> [Exercise input]
┌──
(* ===== verification/TopicStore.v ===== *)
(** * TopicStore: reading topics and working through the jobs

    Models the methods of [TopicStore] ([src/topics.rs]) on the tables of [Topics]. All but
    one of them are one statement or one transaction of SQLite, which runs alone; [now] is
    [unixepoch()]. The exception is [claim], which calls [refresh_saved_sources], [claim_due]
    up to three times and [backfill], a transaction each: as a definition it is the run that
    nothing disturbs, at one time, and the steps of [TopicReach] interleave its transactions
    with everything else. A failing database is not part of a method: the steps of
    [TopicWorker] interrupt a worker instead. *)

From Stdlib Require Import ZifyBool.
From stdpp Require Import base tactics numbers strings countable sorting gmap list.
From S2P Require Import Prelude RustStr Text Ids Models Policy RepoState Sql TopicText Topics.

Definition PAGE_SIZE : nat := 30.
Definition ANALYZER_VERSION : Z := 1.
Definition LEASE_SECONDS : Z := 360.
Definition MAX_ATTEMPTS : Z := 3.
(* ===== verification/TopicReach.v ===== *)
(** * TopicReach: every order of writes and worker steps

    The writes of the server, the readers and any number of workers as one step relation
    on a [TopicWorld]. Each transaction is one step; a worker holds what it has read so
    far between its steps, may fail at any query and may be lost at any time. New
    messages, channels, media and leases have identifiers that were never used. *)

From Stdlib Require Import ZifyBool.
From stdpp Require Import base tactics numbers strings countable sorting gmap list.
From S2P Require Import Prelude RustStr Text Ids Models RepoState Sql TopicText Topics TopicStore TopicWorker TopicLaws.

(** ** Writes *)

Inductive Write : Type :=
  | W_create_channel (c : ChannelId) (direct : bool) (creator : UserId)
  | W_join (c : ChannelId) (u : UserId) (role : MembershipRole)
  | W_set_role (c : ChannelId) (u : UserId) (role : MembershipRole)
  | W_leave (c : ChannelId) (u : UserId)
  | W_post (id : MessageId) (c : ChannelId) (parent : option MessageId) (sender : UserId)
      (name : DisplayName) (body : MessageBody) (at_ : DateTime)
  | W_update (id : MessageId) (body : MessageBody) (edited deleted : option DateTime)
  | W_delete (id : MessageId)
  | W_upload (media : MediaId) (c : ChannelId)
  | W_attach (m : MessageId) (media : MediaId) (position : N)
  | W_detach (media : MediaId)
  | W_set_preview (media : MediaId) (preview : PreviewRow)
  | W_delete_preview (media : MediaId)
  | W_open_space (fresh : ChannelId) (human : bool) (owner : UserId)
  | W_save_link (fresh_channel : ChannelId) (fresh : MessageId) (name : DisplayName) (body : MessageBody)
      (at_ : DateTime) (human : bool) (owner : UserId) (source : MessageId)
  | W_set_enabled (actor : UserId) (c : ChannelId) (enabled : bool).

Definition apply_write (w : Write) (db : TopicDb) : TopicDb :=
  match w with
  | W_create_channel c direct creator => create_channel c direct creator db
  | W_join c u role => join c u role db
  | W_set_role c u role => set_role c u role db
  | W_leave c u => leave c u db
  | W_post id c parent sender name body at_ => (transaction (post id c parent sender name body at_) db).2
  | W_update id body edited deleted => update_message id body edited deleted db
  | W_delete id => delete_message id db
  | W_upload media c => upload media c db
  | W_attach m media position => attach m media position db
  | W_detach media => detach media db
  | W_set_preview media preview => set_preview media preview db
  | W_delete_preview media => delete_preview media db
  | W_open_space fresh human owner => (transaction (open_personal_space fresh human owner) db).2
  | W_save_link fresh_channel fresh name body at_ human owner source =>
      (save_personal_link fresh_channel fresh name body at_ human owner source db).2
  | W_set_enabled actor c enabled => (set_enabled actor c enabled db).2
  end.

(** Fresh identifiers, and the foreign and primary keys of the attachments. *)
Definition write_ok (ids : gset MessageId) (db : TopicDb) (w : Write) : bool :=
  match w with
  | W_create_channel c _ _ => negb (contains_key c (td_sequences db))
  | W_post id _ _ _ _ _ _ => negb (bool_decide (id ∈ ids))
  | W_upload media _ =>
      negb (contains_key media (td_media db)) && negb (contains_key media (td_attachments db))
  | W_attach m media _ =>
      contains_key m (td_messages db) && contains_key media (td_media db)
      && negb (contains_key media (td_attachments db))
  | W_set_preview media _ => contains_key media (td_media db)
  | W_open_space fresh _ _ => negb (contains_key fresh (td_sequences db))
  | W_save_link fresh_channel fresh _ _ _ _ _ _ =>
      negb (contains_key fresh_channel (td_sequences db)) && negb (bool_decide (fresh ∈ ids))
  | _ => true
  end.
Definition new_ids (w : Write) : gset MessageId :=
  match w with
  | W_post id _ _ _ _ _ _ => {[id]}
  | W_save_link _ fresh _ _ _ _ _ _ => {[fresh]}
  | _ => ∅
  end.

(** ** Steps *)

Record TopicWorld : Type := mk_TopicWorld {
  tw_db : TopicDb; tw_now : Z; tw_ids : gset MessageId; tw_leases : gset Uuid;
  tw_workers : gmap N Phase }.
#[export] Instance TopicWorld_eta : Eta TopicWorld := λ w,
  mk_TopicWorld (tw_db w) (tw_now w) (tw_ids w) (tw_leases w) (tw_workers w).

Section steps.
Context `{TextTables}.
(** The keywords the model may answer with. *)
Context (says : Content → list str → Prop).

Inductive TopicStep : Type :=
  | S_write (w : Write)
  | S_time (now : Z)
  | S_start (worker : N)
  | S_refresh
  | S_backfill
  | S_claim (worker : N) (lease : Uuid) (backfill : bool)
  | S_process (worker : N) (answer : Res string (option Keywords))
  | S_interrupted (worker : N)
  | S_lost (worker : N).

(** The outcome of an analysis with answers of the model. *)
Definition analysis_ok (p : Phase) (answer : Res string (option Keywords)) : Prop :=
  match p with
  | Ph_analyze _ input =>
      ∃ current ask, (∀ n c kws, ask n c = Ok kws → says c kws) ∧ answer = analyze current ask input
  | _ => True
  end.

Definition set_phase (worker : N) (p : Phase) (w : TopicWorld) : TopicWorld :=
  w <| tw_workers := <[worker := p]> (tw_workers w) |>.

Inductive topic_step : TopicWorld → TopicStep → TopicWorld → Prop :=
  | step_write w op :
      write_ok (tw_ids w) (tw_db w) op = true →
      topic_step w (S_write op)
        (w <| tw_db := apply_write op (tw_db w) |> <| tw_ids := new_ids op ∪ tw_ids w |>)
  | step_time w now :
      (tw_now w ≤ now)%Z → topic_step w (S_time now) (w <| tw_now := now |>)
  | step_start w n :
      tw_workers w !! n = None → topic_step w (S_start n) (set_phase n Ph_idle w)
  | step_refresh w :
      topic_step w S_refresh (w <| tw_db := (refresh_saved_sources (tw_now w) (tw_db w)).2 |>)
  | step_backfill w :
      topic_step w S_backfill (w <| tw_db := (backfill (tw_now w) (tw_db w)).2 |>)
  | step_claim w n lease b r db' :
      tw_workers w !! n = Some Ph_idle → lease ∉ tw_leases w →
      claim_due (tw_now w) lease b (tw_db w) = (Ok r, db') →
      topic_step w (S_claim n lease b)
        (set_phase n (from_option Ph_body Ph_idle r)
           (w <| tw_db := db' |> <| tw_leases := {[lease]} ∪ tw_leases w |>))
  | step_process w n p answer p' db' :
      tw_workers w !! n = Some p → analysis_ok p answer →
      process_step (tw_now w) p answer (tw_db w) = (Ok p', db') →
      topic_step w (S_process n answer) (set_phase n p' (w <| tw_db := db' |>))
  | step_interrupted w n p job :
      tw_workers w !! n = Some p → phase_job p = Some job →
      topic_step w (S_interrupted n) (set_phase n (Ph_retry job) w)
  | step_lost w n :
      is_Some (tw_workers w !! n) → topic_step w (S_lost n) (set_phase n Ph_idle w).

Definition empty_topics : TopicDb :=
  mk_TopicDb ∅ ∅ ∅ ∅ ∅ ∅ ∅ ∅ ∅ ∅ ∅ ∅ ∅ ∅.
Definition topics_init (now : Z) : TopicWorld := mk_TopicWorld empty_topics now ∅ ∅ ∅.

Inductive topics_reach : TopicWorld → Prop :=
  | reach_start now : topics_reach (topics_init now)
  | reach_step w s w' : topics_reach w → topic_step w s w' → topics_reach w'.
End steps.

(** ** Well-formed tables *)

Record topics_wf (ids : gset MessageId) (db : TopicDb) : Prop := {
  wf_message i m : td_messages db !! i = Some m → ChatMessage_id m = i ∧ i ∈ ids;
  wf_sequence i m : td_messages db !! i = Some m →
    ∃ next, td_sequences db !! ChatMessage_channel_id m = Some next ∧ (1 ≤ seq_of m < next)%Z;
  wf_counter c next : td_sequences db !! c = Some next → (1 ≤ next)%Z;
  wf_numbers i1 i2 m1 m2 : td_messages db !! i1 = Some m1 → td_messages db !! i2 = Some m2 →
    ChatMessage_channel_id m1 = ChatMessage_channel_id m2 → seq_of m1 = seq_of m2 → i1 = i2;
  wf_links_unique : links_unique db;
  wf_link k l t : td_links db !! k = Some l → l_log l = Some t → is_Some (td_messages db !! t);
  wf_source k l : td_links db !! k = Some l → k.2 ∈ ids;
  wf_attached media m p : td_attachments db !! media = Some (m, p) → is_Some (td_messages db !! m);
  wf_job i j : td_jobs db !! i = Some j →
    (0 ≤ j_attempts j ≤ 3)%Z
    ∧ ∃ m, td_messages db !! i = Some m ∧ live_row m = true ∧ j_channel j = ChatMessage_channel_id m;
  wf_evidence k e : td_evidence db !! k = Some e →
    is_Some (td_jobs db !! k.1.1)
    ∧ ∃ m, td_messages db !! k.1.1 = Some m ∧ e_channel e = ChatMessage_channel_id m
           ∧ e_sequence e = seq_of m;
  wf_covered i m s : td_messages db !! i = Some m → live_row m = true →
    td_settings db !! ChatMessage_channel_id m = Some s → ts_enabled s = true →
    (∀ after, ts_backfill_after s = Some after → (seq_of m ≤ after)%Z) → is_Some (td_jobs db !! i) }.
└──
With the first line of the records as the start and the line holding "up to three" as the end, please copy exactly those lines and no others.

(* ===== verification/TopicStore.v ===== *)
(** * TopicStore: reading topics and working through the jobs

    Models the methods of [TopicStore] ([src/topics.rs]) on the tables of [Topics]. All but
    one of them are one statement or one transaction of SQLite, which runs alone; [now] is
    [unixepoch()]. The exception is [claim], which calls [refresh_saved_sources], [claim_due]
    up to three times and [backfill], a transaction each: as a definition it is the run that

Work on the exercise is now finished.